### WORK REQUEST:
From the entries below, reproduce exactly the line containing "revert g. induction", the line containing "apply returns_ensure_status. eapply", and every line in between, with nothing added.

________________________________________

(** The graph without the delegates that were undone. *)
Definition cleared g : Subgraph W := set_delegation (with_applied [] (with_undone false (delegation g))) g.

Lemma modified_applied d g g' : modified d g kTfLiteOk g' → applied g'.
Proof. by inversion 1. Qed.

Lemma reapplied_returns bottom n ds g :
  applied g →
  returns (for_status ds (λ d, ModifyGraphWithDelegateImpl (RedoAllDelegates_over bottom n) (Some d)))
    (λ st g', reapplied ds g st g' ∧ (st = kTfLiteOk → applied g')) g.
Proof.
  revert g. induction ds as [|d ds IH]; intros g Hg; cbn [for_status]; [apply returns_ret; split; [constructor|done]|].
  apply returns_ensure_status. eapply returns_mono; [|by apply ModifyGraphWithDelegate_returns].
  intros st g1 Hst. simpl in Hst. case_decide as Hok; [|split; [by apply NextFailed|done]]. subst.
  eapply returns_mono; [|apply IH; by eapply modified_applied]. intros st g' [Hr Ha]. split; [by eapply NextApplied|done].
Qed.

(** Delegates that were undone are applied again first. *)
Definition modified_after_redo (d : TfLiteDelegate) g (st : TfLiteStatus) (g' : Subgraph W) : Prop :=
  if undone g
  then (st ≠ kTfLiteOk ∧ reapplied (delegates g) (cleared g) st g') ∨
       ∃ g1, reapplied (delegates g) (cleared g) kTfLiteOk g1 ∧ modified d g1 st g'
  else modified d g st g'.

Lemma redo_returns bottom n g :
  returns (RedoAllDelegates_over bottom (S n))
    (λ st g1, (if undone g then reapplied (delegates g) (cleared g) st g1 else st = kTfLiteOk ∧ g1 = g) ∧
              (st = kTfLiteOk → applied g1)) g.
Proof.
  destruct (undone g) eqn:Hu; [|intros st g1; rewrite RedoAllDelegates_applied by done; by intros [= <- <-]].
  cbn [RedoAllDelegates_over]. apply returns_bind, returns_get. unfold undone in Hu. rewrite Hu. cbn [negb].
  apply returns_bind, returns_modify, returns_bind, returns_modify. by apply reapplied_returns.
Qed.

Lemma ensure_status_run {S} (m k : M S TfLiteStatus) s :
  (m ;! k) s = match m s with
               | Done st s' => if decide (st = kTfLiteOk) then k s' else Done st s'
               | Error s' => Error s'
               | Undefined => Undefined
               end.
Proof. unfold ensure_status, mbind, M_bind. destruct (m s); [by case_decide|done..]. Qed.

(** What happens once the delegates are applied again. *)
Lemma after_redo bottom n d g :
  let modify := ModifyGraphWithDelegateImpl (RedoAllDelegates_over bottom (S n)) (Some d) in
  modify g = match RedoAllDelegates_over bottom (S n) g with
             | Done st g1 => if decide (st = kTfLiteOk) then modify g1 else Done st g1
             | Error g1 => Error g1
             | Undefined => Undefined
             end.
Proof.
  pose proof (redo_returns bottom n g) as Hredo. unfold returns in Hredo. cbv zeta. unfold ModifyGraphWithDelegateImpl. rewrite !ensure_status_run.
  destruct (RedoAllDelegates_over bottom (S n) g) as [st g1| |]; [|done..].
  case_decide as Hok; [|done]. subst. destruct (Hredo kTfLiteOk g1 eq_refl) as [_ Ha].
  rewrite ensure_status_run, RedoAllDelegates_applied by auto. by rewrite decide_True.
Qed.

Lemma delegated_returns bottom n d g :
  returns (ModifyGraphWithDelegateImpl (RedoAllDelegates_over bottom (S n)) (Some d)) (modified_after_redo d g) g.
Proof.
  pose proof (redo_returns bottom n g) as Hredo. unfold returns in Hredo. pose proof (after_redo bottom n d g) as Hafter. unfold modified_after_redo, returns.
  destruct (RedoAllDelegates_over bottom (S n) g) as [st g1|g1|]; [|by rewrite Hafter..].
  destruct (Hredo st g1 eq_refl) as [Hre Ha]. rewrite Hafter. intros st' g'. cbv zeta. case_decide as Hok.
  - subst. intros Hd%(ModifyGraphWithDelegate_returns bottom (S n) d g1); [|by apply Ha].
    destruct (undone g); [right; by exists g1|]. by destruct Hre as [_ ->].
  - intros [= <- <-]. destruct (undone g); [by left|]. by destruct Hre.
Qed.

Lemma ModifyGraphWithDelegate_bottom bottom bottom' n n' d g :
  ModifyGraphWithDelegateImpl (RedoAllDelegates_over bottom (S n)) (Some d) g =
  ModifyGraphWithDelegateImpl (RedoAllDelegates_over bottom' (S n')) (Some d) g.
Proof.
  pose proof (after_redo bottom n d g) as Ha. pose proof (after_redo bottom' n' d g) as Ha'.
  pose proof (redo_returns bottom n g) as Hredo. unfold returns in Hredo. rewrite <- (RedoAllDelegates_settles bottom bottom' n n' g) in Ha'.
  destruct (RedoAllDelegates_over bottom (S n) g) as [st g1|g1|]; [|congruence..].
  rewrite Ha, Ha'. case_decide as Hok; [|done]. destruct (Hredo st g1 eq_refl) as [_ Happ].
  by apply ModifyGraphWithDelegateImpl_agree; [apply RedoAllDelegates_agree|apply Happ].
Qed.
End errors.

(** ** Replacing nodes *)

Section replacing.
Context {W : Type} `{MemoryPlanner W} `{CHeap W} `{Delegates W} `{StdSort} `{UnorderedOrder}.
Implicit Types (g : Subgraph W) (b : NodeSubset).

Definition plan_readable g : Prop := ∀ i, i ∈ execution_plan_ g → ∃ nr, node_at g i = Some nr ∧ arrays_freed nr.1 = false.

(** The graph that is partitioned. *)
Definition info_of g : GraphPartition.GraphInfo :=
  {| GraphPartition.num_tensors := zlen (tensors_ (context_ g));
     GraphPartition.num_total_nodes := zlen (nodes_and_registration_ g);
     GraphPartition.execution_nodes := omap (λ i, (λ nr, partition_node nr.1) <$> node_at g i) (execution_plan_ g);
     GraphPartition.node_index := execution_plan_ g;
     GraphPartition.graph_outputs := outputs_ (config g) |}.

________________________________________

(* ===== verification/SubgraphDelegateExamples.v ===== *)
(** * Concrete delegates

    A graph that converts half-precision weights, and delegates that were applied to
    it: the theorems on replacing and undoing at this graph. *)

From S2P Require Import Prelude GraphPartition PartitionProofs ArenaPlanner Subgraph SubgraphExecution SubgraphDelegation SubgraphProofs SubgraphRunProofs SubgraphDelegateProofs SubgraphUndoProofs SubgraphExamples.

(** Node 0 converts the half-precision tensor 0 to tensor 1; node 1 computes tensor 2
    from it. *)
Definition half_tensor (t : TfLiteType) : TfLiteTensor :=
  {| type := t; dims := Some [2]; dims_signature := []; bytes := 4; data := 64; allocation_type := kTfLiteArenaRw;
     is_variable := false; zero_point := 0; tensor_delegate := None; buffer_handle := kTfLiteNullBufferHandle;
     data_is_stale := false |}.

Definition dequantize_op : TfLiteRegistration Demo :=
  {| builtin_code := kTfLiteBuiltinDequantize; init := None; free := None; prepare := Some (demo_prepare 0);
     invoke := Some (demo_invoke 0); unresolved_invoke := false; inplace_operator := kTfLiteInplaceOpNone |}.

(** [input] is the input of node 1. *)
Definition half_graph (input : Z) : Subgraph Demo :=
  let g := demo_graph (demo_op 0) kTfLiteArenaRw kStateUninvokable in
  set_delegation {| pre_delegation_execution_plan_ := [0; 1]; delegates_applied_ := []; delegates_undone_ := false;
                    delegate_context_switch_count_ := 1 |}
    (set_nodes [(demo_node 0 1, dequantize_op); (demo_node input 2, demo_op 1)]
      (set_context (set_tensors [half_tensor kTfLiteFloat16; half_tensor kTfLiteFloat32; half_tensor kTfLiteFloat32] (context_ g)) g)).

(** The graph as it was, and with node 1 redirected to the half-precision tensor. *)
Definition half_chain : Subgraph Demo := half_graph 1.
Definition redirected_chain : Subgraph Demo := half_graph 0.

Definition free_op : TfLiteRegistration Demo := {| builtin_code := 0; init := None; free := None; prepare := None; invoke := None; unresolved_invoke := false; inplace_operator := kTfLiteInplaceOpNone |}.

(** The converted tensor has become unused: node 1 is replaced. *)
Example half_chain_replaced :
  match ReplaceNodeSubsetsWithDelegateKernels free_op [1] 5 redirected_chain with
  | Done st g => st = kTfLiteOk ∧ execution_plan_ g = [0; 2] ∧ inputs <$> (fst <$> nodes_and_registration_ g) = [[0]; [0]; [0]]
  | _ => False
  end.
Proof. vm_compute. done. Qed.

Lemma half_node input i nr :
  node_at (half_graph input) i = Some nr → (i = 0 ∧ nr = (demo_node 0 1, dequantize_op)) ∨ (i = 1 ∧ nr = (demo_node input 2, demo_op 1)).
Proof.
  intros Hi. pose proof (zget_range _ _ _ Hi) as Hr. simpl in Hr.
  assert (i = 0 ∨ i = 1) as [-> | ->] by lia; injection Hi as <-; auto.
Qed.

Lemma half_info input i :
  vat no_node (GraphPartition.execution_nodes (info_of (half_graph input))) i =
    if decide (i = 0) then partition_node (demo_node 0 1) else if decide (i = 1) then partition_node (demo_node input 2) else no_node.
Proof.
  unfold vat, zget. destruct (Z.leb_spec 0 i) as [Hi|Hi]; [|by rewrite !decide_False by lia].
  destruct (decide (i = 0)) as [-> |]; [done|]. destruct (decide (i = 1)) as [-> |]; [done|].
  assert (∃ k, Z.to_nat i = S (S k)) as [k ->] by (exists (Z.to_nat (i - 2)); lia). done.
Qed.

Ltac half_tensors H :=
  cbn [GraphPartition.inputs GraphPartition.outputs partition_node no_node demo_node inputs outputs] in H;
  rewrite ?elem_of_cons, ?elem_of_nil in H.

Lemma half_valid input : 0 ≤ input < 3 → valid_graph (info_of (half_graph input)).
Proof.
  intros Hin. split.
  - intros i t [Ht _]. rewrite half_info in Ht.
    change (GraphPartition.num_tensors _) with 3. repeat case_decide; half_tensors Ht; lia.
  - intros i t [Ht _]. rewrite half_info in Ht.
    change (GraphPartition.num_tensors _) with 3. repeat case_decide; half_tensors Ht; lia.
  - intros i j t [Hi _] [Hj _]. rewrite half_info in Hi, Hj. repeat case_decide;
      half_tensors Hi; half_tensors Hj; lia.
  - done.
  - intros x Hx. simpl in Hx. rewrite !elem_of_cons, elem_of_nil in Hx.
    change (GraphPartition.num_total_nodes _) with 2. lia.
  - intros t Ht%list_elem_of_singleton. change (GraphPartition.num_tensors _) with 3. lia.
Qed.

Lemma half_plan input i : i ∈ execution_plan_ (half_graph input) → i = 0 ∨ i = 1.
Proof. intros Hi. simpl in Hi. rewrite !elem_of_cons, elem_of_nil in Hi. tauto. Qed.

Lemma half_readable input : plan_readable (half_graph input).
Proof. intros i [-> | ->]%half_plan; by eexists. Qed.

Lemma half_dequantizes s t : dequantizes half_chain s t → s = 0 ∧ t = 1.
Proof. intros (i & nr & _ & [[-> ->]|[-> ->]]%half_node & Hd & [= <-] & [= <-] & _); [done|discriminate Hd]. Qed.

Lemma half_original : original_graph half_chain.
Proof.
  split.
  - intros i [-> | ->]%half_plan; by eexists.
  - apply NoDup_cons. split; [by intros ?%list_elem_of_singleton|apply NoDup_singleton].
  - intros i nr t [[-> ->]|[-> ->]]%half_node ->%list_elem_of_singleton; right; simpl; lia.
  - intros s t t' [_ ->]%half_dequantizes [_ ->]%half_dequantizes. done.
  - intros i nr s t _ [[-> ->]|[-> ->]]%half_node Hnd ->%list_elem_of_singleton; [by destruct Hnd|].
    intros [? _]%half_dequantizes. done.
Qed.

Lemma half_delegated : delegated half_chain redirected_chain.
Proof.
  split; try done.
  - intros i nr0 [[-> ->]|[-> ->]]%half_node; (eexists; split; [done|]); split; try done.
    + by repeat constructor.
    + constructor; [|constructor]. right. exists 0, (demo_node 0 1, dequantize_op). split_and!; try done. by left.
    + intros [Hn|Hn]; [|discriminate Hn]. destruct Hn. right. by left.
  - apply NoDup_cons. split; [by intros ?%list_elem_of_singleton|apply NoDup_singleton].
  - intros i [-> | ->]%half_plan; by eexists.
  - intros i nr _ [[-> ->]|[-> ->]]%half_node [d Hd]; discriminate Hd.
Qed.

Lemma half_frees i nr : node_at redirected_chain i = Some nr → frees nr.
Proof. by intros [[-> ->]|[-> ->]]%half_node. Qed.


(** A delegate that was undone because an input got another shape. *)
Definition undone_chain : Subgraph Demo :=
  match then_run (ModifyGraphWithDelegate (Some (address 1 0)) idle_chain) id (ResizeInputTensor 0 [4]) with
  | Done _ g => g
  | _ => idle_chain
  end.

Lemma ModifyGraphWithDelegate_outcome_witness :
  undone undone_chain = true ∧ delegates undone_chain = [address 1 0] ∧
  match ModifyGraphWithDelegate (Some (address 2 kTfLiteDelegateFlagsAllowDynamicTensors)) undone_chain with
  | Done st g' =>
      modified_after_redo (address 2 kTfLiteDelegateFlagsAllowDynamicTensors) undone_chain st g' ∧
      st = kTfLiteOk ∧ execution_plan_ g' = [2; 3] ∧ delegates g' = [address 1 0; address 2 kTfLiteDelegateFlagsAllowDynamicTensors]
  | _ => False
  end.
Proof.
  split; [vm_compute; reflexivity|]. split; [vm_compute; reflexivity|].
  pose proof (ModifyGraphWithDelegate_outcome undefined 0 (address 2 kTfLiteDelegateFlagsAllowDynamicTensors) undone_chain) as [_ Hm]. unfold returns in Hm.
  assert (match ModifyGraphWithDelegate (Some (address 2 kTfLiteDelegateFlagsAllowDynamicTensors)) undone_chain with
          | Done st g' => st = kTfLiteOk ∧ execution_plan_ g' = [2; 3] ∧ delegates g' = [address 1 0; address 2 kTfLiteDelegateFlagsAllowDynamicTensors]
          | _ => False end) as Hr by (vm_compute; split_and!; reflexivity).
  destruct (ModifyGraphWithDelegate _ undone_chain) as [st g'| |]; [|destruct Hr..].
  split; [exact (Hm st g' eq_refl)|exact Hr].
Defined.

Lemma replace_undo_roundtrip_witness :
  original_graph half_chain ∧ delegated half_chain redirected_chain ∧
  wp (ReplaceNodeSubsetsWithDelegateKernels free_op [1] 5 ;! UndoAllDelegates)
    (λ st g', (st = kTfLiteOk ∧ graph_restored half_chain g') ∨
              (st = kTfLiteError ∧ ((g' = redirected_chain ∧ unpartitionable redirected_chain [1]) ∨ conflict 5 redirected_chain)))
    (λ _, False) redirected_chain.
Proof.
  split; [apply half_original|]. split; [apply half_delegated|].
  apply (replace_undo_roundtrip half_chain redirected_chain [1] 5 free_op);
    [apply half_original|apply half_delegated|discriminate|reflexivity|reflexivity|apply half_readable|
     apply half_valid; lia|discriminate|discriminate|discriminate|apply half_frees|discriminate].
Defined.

________________________________________

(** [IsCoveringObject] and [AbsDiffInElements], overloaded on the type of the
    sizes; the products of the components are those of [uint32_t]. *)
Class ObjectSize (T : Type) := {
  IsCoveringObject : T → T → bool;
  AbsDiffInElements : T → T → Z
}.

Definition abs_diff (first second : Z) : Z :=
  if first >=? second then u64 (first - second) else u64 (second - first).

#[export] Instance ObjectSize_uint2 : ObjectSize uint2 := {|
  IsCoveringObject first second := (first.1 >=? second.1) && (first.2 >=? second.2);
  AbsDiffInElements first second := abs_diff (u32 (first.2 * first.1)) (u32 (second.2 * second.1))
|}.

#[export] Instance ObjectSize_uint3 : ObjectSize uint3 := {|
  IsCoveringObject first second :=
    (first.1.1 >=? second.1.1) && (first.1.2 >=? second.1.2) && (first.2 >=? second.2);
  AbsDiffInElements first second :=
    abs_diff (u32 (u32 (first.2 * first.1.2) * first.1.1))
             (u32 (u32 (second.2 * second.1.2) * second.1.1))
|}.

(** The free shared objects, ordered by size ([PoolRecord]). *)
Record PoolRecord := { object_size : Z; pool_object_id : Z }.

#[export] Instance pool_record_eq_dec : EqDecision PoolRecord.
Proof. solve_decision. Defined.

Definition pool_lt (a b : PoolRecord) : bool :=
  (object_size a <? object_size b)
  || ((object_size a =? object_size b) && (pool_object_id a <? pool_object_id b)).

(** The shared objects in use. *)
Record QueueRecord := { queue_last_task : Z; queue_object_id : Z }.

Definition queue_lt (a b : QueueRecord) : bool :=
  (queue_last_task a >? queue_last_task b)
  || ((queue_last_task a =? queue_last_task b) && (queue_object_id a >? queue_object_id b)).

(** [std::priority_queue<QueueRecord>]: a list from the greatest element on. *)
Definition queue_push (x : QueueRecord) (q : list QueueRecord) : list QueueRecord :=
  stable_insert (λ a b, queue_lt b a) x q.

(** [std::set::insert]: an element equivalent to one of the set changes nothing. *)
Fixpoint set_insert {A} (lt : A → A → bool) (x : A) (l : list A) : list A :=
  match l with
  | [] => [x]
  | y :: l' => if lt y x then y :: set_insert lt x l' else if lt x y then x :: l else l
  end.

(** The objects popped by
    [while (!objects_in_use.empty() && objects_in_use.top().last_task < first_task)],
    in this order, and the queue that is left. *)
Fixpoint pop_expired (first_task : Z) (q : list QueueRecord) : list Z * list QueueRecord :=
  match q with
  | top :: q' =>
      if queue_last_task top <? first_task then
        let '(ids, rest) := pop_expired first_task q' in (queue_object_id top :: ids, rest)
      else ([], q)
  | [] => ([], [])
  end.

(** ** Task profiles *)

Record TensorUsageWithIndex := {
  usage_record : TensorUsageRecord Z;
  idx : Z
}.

________________________________________

### REPLY:
  revert g. induction ds as [|d ds IH]; intros g Hg; cbn [for_status]; [apply returns_ret; split; [constructor|done]|].
  apply returns_ensure_status. eapply returns_mono; [|by apply ModifyGraphWithDelegate_returns].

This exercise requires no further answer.